◆ **Required work**:
Comb the records below for the string "subst" and copy each line where it turns up.

◆ **Raw data**:
========================================================================
Lemma each_below_sum l :
  Forall (fun c => 0 <= c) l -> Forall (fun c => 0 <= c <= sum l) l.
Proof.
  induction 1 as [|x l Hx Hl IH]; constructor.
  - pose proof (sum_nonneg l Hl). cbn [sum fold_right]. fold (sum l). lia.
  - eapply Forall_impl; [|exact IH]. cbn beta. intros c Hc.
    cbn [sum fold_right]. fold (sum l). lia.
Qed.

Lemma cum_total_cumfreqs counts :
  (0 < length counts)%nat -> Z.of_nat (length counts) < 2 ^ 64 ->
  Forall (fun c => 0 <= c) counts -> sum counts < 2 ^ 64 ->
  cum_total (cumfreqs counts) = Ret (sum counts).
Proof.
  intros Hn H64 Hpos Hsum. unfold cum_total.
  rewrite cumfreqs_length, u64_small by lia.
  unfold index.
  replace ((0 <=? Z.of_nat (length counts) - 1)
           && (Z.of_nat (length counts) - 1 <? Z.of_nat (length (cumfreqs counts))))
    with true
    by (symmetry; rewrite cumfreqs_length; apply andb_true_iff;
        split; [apply Z.leb_le | apply Z.ltb_lt]; lia).
  rewrite cumfreqs_nth by (try assumption; lia).
  replace (S (Z.to_nat (Z.of_nat (length counts) - 1))) with (length counts) by lia.
  rewrite cum_all. reflexivity.
Qed.

(** *** Streams that end too early *)

Lemma read_size_t_short fb :
  (length fb < 8)%nat -> Encoder.read_size_t fb = ExitFailure.
Proof.
  intros Hl. unfold Encoder.read_size_t.
  pose proof (fread_none 8 fb Hl) as H.
  destruct (Encoder.fread 8 1 fb) as [[n bs] rest]. cbn [fst] in H. subst n.
  reflexivity.
Qed.

Lemma read_float_short fb :
  (length fb < 4)%nat -> Encoder.read_float fb = ExitFailure.
Proof.
  intros Hl. unfold Encoder.read_float.
  pose proof (fread_none 4 fb Hl) as H.
  destruct (Encoder.fread 4 1 fb) as [[n bs] rest]. cbn [fst] in H. subst n.
  reflexivity.
Qed.

Lemma read_size_t_long fb :
  (8 <= length fb)%nat ->
  Encoder.read_size_t fb = Ret (Encoder.le (firstn 8 fb), skipn 8 fb).
Proof.
  intros Hl. unfold Encoder.read_size_t.
  rewrite <- (firstn_skipn 8 fb) at 1.
  rewrite (fread_one 8) by (rewrite ?length_firstn; lia). reflexivity.
Qed.

Lemma read_float_long fb :
  (4 <= length fb)%nat ->
  Encoder.read_float fb
  = Ret (float_of_bits (Encoder.le (firstn 4 fb)), skipn 4 fb).
Proof.
  intros Hl. unfold Encoder.read_float.
  rewrite <- (firstn_skipn 4 fb) at 1.
  rewrite (fread_one 4) by (rewrite ?length_firstn; lia). reflexivity.
Qed.

Lemma read_pairs_short k : forall fb,
  (length fb < 8 * k)%nat -> Encoder.read_pairs k fb = ExitFailure.
Proof.
  induction k as [|k IH]; intros fb Hl; [lia|].
  cbn [Encoder.read_pairs].
  destruct (Nat.lt_ge_cases (length fb) 4) as [H4 | H4].
  { rewrite read_float_short by exact H4. reflexivity. }
  rewrite read_float_long by exact H4. cbn [bind].
  destruct (Nat.lt_ge_cases (length (skipn 4 fb)) 4) as [H8 | H8].
  { rewrite read_float_short by exact H8. reflexivity. }
  rewrite read_float_long by exact H8. cbn [bind].
  rewrite IH; [reflexivity|]. rewrite length_skipn in H8. rewrite !length_skipn. lia.
Qed.

Lemma read_pairs_long k : forall fb,
  (8 * k <= length fb)%nat ->
  exists us ss, Encoder.read_pairs k fb = Ret (us, ss, skipn (8 * k) fb).
Proof.
  induction k as [|k IH]; intros fb Hl.
  - exists [], []. reflexivity.
  - cbn [Encoder.read_pairs].
    rewrite read_float_long by lia. cbn [bind].
    rewrite read_float_long by (rewrite length_skipn; lia). cbn [bind].
    destruct (IH (skipn 4 (skipn 4 fb))) as (us & ss & E);
      [rewrite !length_skipn; lia|].
    rewrite E. cbn [bind]. eexists. eexists. f_equal. f_equal.
    rewrite !skipn_skipn. f_equal. lia.
Qed.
========================================================================
◆ **Exercise answer**:
  destruct (Encoder.fread 8 1 fb) as [[n bs] rest]. cbn [fst] in H. subst n.
  destruct (Encoder.fread 4 1 fb) as [[n bs] rest]. cbn [fst] in H. subst n.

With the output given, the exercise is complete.